In order to make myself feel better, I've been writing a letter to Rachel. I'm not sure really how I think it'll make me feel better - it can't even be really that long because of how the sheets of paper/envelope ratio works with the boxed stationery I'm using (2 sheets per envelope), but it makes me feel odd that I should be writing a sort of apologia. To have some articulation of what I want does provide some clarity, but why am I doing it in a letter? I can only hope that she doesn't mind too much...

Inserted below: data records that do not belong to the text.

(** * node-lame: the Decoder and Encoder transform stages

    A shallow embedding of [lib/decoder.js] and [lib/encoder.js].  Both
    classes drive a native codec through the [binding] object; the
    binding is not part of the JavaScript sources, so its functions and
    constants are the fields of a class the stage is parametrised by, and
    the state the native library keeps behind a handle is threaded
    explicitly.

    Every binding call completes through a callback.  A stage never has
    two calls in flight, so a method is modelled by the sequential
    composition of its callbacks; what the outside can observe (binding
    calls, pushed buffers, emitted events) is recorded in order as a list
    of events, and the way the method ends is its [completion]. *)

From Stdlib Require Import ZArith QArith Qround Lia.
From stdpp Require Import base option list strings gmap pretty.

Local Open Scope Z_scope.

(** ** JavaScript values, numbers and buffers *)

(** The values an option of [EncoderOptions] can hold ([index.d.ts]
    declares booleans and numbers), with [undefined] for an absent
    property.  Option numbers are integers. *)
Inductive js_value :=
  | JUndefined
  | JNull
  | JBool (b : bool)
  | JNum (z : Z).

(** A number computed by the stage: [None] is NaN, [Some q] the exact
    value.  Every operation used below is exact on doubles for sizes a
    buffer can have, so rationals lose nothing; values are kept reduced
    so that equal numbers are equal terms. *)
Definition num := option Q.

Definition of_Z (z : Z) : num := Some (inject_Z z).
Definition of_nat (n : nat) : num := of_Z (Z.of_nat n).

Definition ToNumber (v : js_value) : num :=
  match v with
  | JUndefined => None
  | JNull => of_Z 0
  | JBool b => of_Z (if b then 1 else 0)
  | JNum z => of_Z z
  end.

Definition ToBoolean (v : js_value) : bool :=
  match v with
  | JUndefined | JNull => false
  | JBool b => b
  | JNum z => negb (z =? 0)
  end.

(** [v == n] for a number [n]: [undefined] and [null] equal no number, a
    boolean is converted first. *)
Definition loose_eq_number (v : js_value) (n : num) : bool :=
  match v, n with
  | JBool b, Some q => Qeq_bool (inject_Z (if b then 1 else 0)) q
  | JNum z, Some q => Qeq_bool (inject_Z z) q
  | _, _ => false
  end.

(** [v !== n] for an integer literal [n]. *)
Definition strict_ne_int (v : js_value) (n : Z) : bool :=
  match v with
  | JNum z => negb (z =? n)
  | _ => true
  end.

(** Round toward zero, as [ToIntegerOrInfinity] does. *)
Definition Qtrunc (q : Q) : Z :=
  if Qle_bool 0 q then Qfloor q else Qceiling q.

Definition ToInteger (n : num) : Z :=
  match n with
  | None => 0
  | Some q => Qtrunc q
  end.

Definition js_add (a b : num) : num :=
  x ← a; y ← b; Some (Qred (x + y)).

Definition js_sub (a b : num) : num :=
  x ← a; y ← b; Some (Qred (x - y)).

Definition js_mul (a b : num) : num :=
  x ← a; y ← b; Some (Qred (x * y)).

(** [a / b].  A zero divisor gives an infinity or NaN in JavaScript; no
    division below has one (the literal 8, and [blockAlign] behind the
    alignment assertion), and the model answers NaN there. *)
Definition js_div (a b : num) : num :=
  x ← a; y ← b;
  if Qeq_bool y 0 then None else Some (Qred (x / y)).

(** [a % b]: NaN for a zero divisor, otherwise the remainder of the
    division truncated toward zero (the sign follows the dividend). *)
Definition js_rem (a b : num) : num :=
  x ← a; y ← b;
  if Qeq_bool y 0 then None
  else Some (Qred (x - y * inject_Z (Qtrunc (x / y)))).

(** [a > 0] and [a === 0]; both are false for NaN. *)
Definition js_gt0 (a : num) : bool :=
  match a with
  | Some q => negb (Qle_bool q 0)
  | None => false
  end.

Definition js_is0 (a : num) : bool :=
  match a with
  | Some q => Qeq_bool q 0
  | None => false
  end.

(** [ToInt32] and the bitwise [&] of two integers. *)
Definition ToInt32 (z : Z) : Z := (z + 2 ^ 31) mod 2 ^ 32 - 2 ^ 31.

Definition js_bitand (a b : Z) : Z := Z.land (ToInt32 a) (ToInt32 b).

Definition bool_to_Z (b : bool) : Z := if b then 1 else 0.

(** A [Buffer] is its bytes. *)
Abbreviation Buffer := (list Byte.byte).

(** [buf.slice(start, end)]: indices are truncated to integers, negative
    ones count from the end, and both are clamped to the buffer. *)
Definition clamp_index (len i : Z) : Z :=
  if i <? 0 then Z.max (len + i) 0 else Z.min i len.

Definition Buffer_slice (buf : Buffer) (start stop : Z) : Buffer :=
  let len := Z.of_nat (length buf) in
  let s := clamp_index len start in
  let e := clamp_index len stop in
  take (Z.to_nat (e - s)) (drop (Z.to_nat s) buf).

(** [buf.slice(start)] *)
Definition Buffer_slice_from (buf : Buffer) (start : Z) : Buffer :=
  Buffer_slice buf start (Z.of_nat (length buf)).

(** [Buffer.alloc(size)]: a zero-filled buffer.  The size is validated to
    be a number that is not negative (a [RangeError] otherwise, [None]
    here) and, [Buffer] being a [Uint8Array], converted to an index by
    dropping its fraction.  The platform's upper limit on buffer sizes is
    not modelled. *)
Definition Buffer_alloc (size : num) : option Buffer :=
  match size with
  | None => None
  | Some q =>
      if Qle_bool 0 q then Some (replicate (Z.to_nat (Qfloor q)) Byte.x00)
      else None
  end.

(** The native side writes [data] at the start of the buffer it was
    handed; the buffer keeps its length. *)
Definition written (out data : Buffer) : Buffer :=
  take (length out) (data ++ drop (length data) out).

(** ** Errors and completion *)

(** An [Error] object: its message and, where the code sets one, its
    [code] property. *)
Record js_error := Error {
  message : string;
  code : option Z
}.

Inductive exn :=
  | AssertionError
  | RangeError
  | ReferenceError (identifier : string).

(** How a stream method ends: [done(err)] was called, an exception
    escaped, or the method still waits for a callback. *)
Inductive completion :=
  | Completed (err : option js_error)
  | Thrown (x : exn)
  | Pending.

(** ** The Decoder stage ([lib/decoder.js]) *)

Module Decoder.

(** What [mpg123_read] hands to its callback, and the bytes it wrote to
    the output buffer. *)
Record read_reply := ReadReply {
  rd_ret : Z;
  rd_bytes : Z;
  rd_meta : Z;
  rd_data : Buffer
}.

(** The ID3 object of [mpg123_id3]; only an ID3v1 tag has a [tag] field. *)
Record id3_object := Id3 {
  tag : option string;
  title : string
}.

(** The descriptor [mpg123_getformat] returns. *)
Record pcm_format := Format {
  raw_encoding : Z;
  sampleRate : Z;
  channels : Z
}.

(** The part of [binding] the decoder uses; [M] is the state of the
    mpg123 library behind the handle [this.mh]. *)
Class Mpg123 (M : Type) := {
  MPG123_OK : Z;
  MPG123_DONE : Z;
  MPG123_NEW_ID3 : Z;
  MPG123_NEED_MORE : Z;
  MPG123_NEW_FORMAT : Z;
  mpg123_safe_buffer : nat;
  mpg123_feed : M -> Buffer -> nat -> Z * M;
  mpg123_read : M -> nat -> read_reply * M;
  mpg123_id3 : M -> Z * option id3_object * M;
  mpg123_getformat : M -> pcm_format
}.

Inductive emitted :=
  | OfId3 (id3 : option id3_object)
  | OfFormat (format : pcm_format).

Inductive event :=
  | CallFeed (chunk : Buffer)
  | CallRead (size : nat)
  | CallId3
  | CallGetformat
  | Emit (name : string) (arg : emitted)
  | Push (data : Buffer).

(** [id3?.tag], as a condition. *)
Definition has_tag (id3 : option id3_object) : bool :=
  match id3 with
  | Some {| tag := Some t |} => negb (String.eqb t EmptyString)
  | _ => false
  end.

Record result (M : Type) := Result {
  events : list event;
  status : completion;
  engine : M
}.

Arguments Result {M}.
Arguments events {M}.
Arguments status {M}.
Arguments engine {M}.

Section Stage.

Context {M : Type} {binding : Mpg123 M}.

Definition safeBuffer : nat := mpg123_safe_buffer.

Definition done (m : M) (err : option js_error) : result M :=
  Result [] (Completed err) m.

Definition throw (m : M) (x : exn) : result M :=
  Result [] (Thrown x) m.

(** [r], after the events [evs] happened. *)
Definition after (evs : list event) (r : result M) : result M :=
  Result (evs ++ events r) (status r) (engine r).

(** What a read that reported [bytes] decoded bytes makes the stage
    push. *)
Definition pcm (out : Buffer) (bytes : Z) : list event :=
  if 0 <? bytes then [Push (Buffer_slice out 0 bytes)] else [].

(** [handleRead(ret, bytes)]; [read] is the closure it loops back to and
    [out] the buffer the last read filled. *)
Definition handleRead (read : M -> result M) (m : M) (out : Buffer)
    (ret bytes : Z) : result M :=
  let dispatch :=
    if (ret =? MPG123_DONE) || (ret =? MPG123_NEED_MORE) then
      done m None
    else if ret =? MPG123_NEW_FORMAT then
      let format := mpg123_getformat m in
      after [CallGetformat; Emit "format" (OfFormat format)] (read m)
    else if negb (MPG123_OK =? ret) then
      done m (Some (Error ("mpg123_read() failed: " +:+ pretty ret) None))
    else
      read m in
  if 0 <? bytes then
    if bytes <=? Z.of_nat (length out) then
      after [Push (Buffer_slice out 0 bytes)] dispatch
    else
      throw m AssertionError
  else dispatch.

(** The condition of line 74, [meta & MPG123_NEW_ID3 !== 0]: [!==] binds
    tighter than [&], so the comparison is evaluated first and its
    boolean is the right operand of [&]. *)
Definition new_id3_test (meta : Z) : bool :=
  negb (js_bitand meta (bool_to_Z (negb (MPG123_NEW_ID3 =? 0))) =? 0).

(** [read()]: every unit of fuel is one [mpg123_read] whose callback has
    fired. *)
Fixpoint read (fuel : nat) (m : M) : result M :=
  match fuel with
  | O => Result [] Pending m
  | S fuel =>
      let out := replicate safeBuffer Byte.x00 in
      let '(reply, m) := mpg123_read m (length out) in
      let out := written out (rd_data reply) in
      after [CallRead (length out)]
        (if new_id3_test (rd_meta reply) then
           handleRead (read fuel) m out (rd_ret reply) (rd_bytes reply)
         else
           let '(ret2, id3, m) := mpg123_id3 m in
           after [CallId3]
             (if ret2 =? MPG123_OK then
                after [Emit ("id3v" +:+ pretty (if has_tag id3 then 1 else 2))
                         (OfId3 id3)]
                  (handleRead (read fuel) m out (rd_ret reply)
                     (rd_bytes reply))
              else
                done m (Some (Error ("mpg123_id3() failed: " +:+ pretty ret2)
                                None))))
  end.

(** [Decoder.prototype._transform(chunk, _encoding, done)] *)
Definition _transform (fuel : nat) (m : M) (chunk : Buffer) : result M :=
  let '(ret, m) := mpg123_feed m chunk (length chunk) in
  after [CallFeed chunk]
    (if MPG123_OK =? ret then read fuel m
     else done m (Some (Error ("mpg123_feed() failed: " +:+ pretty ret)
                          None))).

(** *** What the properties below speak of *)

(** The read the loop makes with the engine in state [m]: what the
    engine answers, the output buffer it filled, and the engine after
    it. *)
Definition reply_at (m : M) : read_reply := (mpg123_read m safeBuffer).1.

Definition out_at (m : M) : Buffer :=
  written (replicate safeBuffer Byte.x00) (rd_data (reply_at m)).

Definition engine_after_read (m : M) : M := (mpg123_read m safeBuffer).2.

(** Lines 74-86 for that read.  Its result reaches [handleRead] when the
    test of line 74 holds or the metadata call succeeds; until then the
    stage makes the metadata call and emits its event, where the test
    does not hold; [handleRead], or the [done] of line 84, finds the
    engine as the last call left it. *)
Definition reaches_handleRead (m : M) : bool :=
  new_id3_test (rd_meta (reply_at m))
  || ((mpg123_id3 (engine_after_read m)).1.1 =? MPG123_OK).

Definition metadata_events (m : M) : list event :=
  if new_id3_test (rd_meta (reply_at m)) then []
  else
    let '(ret2, id3, _) := mpg123_id3 (engine_after_read m) in
    CallId3 ::
    (if ret2 =? MPG123_OK then
       [Emit ("id3v" +:+ pretty (if has_tag id3 then 1 else 2)) (OfId3 id3)]
     else []).

Definition engine_at_handleRead (m : M) : M :=
  if new_id3_test (rd_meta (reply_at m)) then engine_after_read m
  else (mpg123_id3 (engine_after_read m)).2.

(** The error of line 84 for that read. *)
Definition id3_error (m : M) : js_error :=
  Error ("mpg123_id3() failed: "
         +:+ pretty (mpg123_id3 (engine_after_read m)).1.1) None.

(** The error of line 107 for a status. *)
Definition read_error (ret : Z) : js_error :=
  Error ("mpg123_read() failed: " +:+ pretty ret) None.

(** The run [r] of a chunk comes, with the events [evs] behind it, to a
    read with the engine in state [m]; after the callback of this read,
    [fuel] more can fire. *)
Definition comes_to_read (r : result M) (evs : list event) (fuel : nat)
    (m : M) : Prop :=
  r = after evs (read (S fuel) m).

End Stage.

(** The status and flag values of [mpg123.h], with an engine that
    replays a script: each read takes the next reply, and [mpg123_id3]
    answers with the head of its own list. *)
Record script := Script {
  feed_ret : Z;
  reads : list read_reply;
  id3s : list (Z * option id3_object);
  format : pcm_format
}.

With the antecedent of the letter to Rachel, I now feel a bit more secure in mentioning that I have finished all the thank-you notes due from Pittsburgh (although I have yet to write my sister a letter; I've been meaning to do so for a while and thought that this would finally make me do it.) With the antecedent of the Stanford program, I can mention that the UC Berkeley intensive program in Ancient Greek (this year from 10 VI to 16 VIII, but I'm going to do it next year, I think) is something I hope to be doing the summer of junior year so that I might create an interesting independent study for my senior year, when I will have no language electives left to take. This of course fits into the consideration of my plans for the next two years which my school is forcing me to make (although to be quite honest, after getting our course catalogues, it takes very little forcing from the school to get me excited about this-all.)

I'm running up soon on a half-hour elapsed since I began this entry. That brings to mind the discussion we had, again in AP Latin, about the use of "a" and "an" before words starting with "h." Is there anyone out there who actually knows what the rule is? The best we could come up was that it was up to the writer, and that whether it was "a" or "an" depended on whether the "h" was aspirated. Is that an actual rule, or is that something we came up with from after the fact?

God, I'm tired, and I have nothing new to say, and some days I wonder why I write at all. (Then I remember how much comfort it brings me and in turn am comforted anew by the thought that none of you have to be here.) I'm looking forward to Slava's concert (15 April) and the War Requiem (October) and not at all to the upcoming Youth Orchestra concert (17 March). Maybe I can go into convulsions on the stage and so distract everyone from the quality of our playing. Although I don't know how they'd tell, with the Takemitsu, as long as we don't stop.

Instead of pastries, I am now vaguely considering the nebulous possibility of an Alexander in my future, not he himself (because I know better than to think him realistic) but one whose spectre is eerily like his.

I've got to stop this before something bad happens. Time to do some research on Benjamin Britten, Bee and Flower soap, and Tilden Park.

Take care; have as good a day as you can.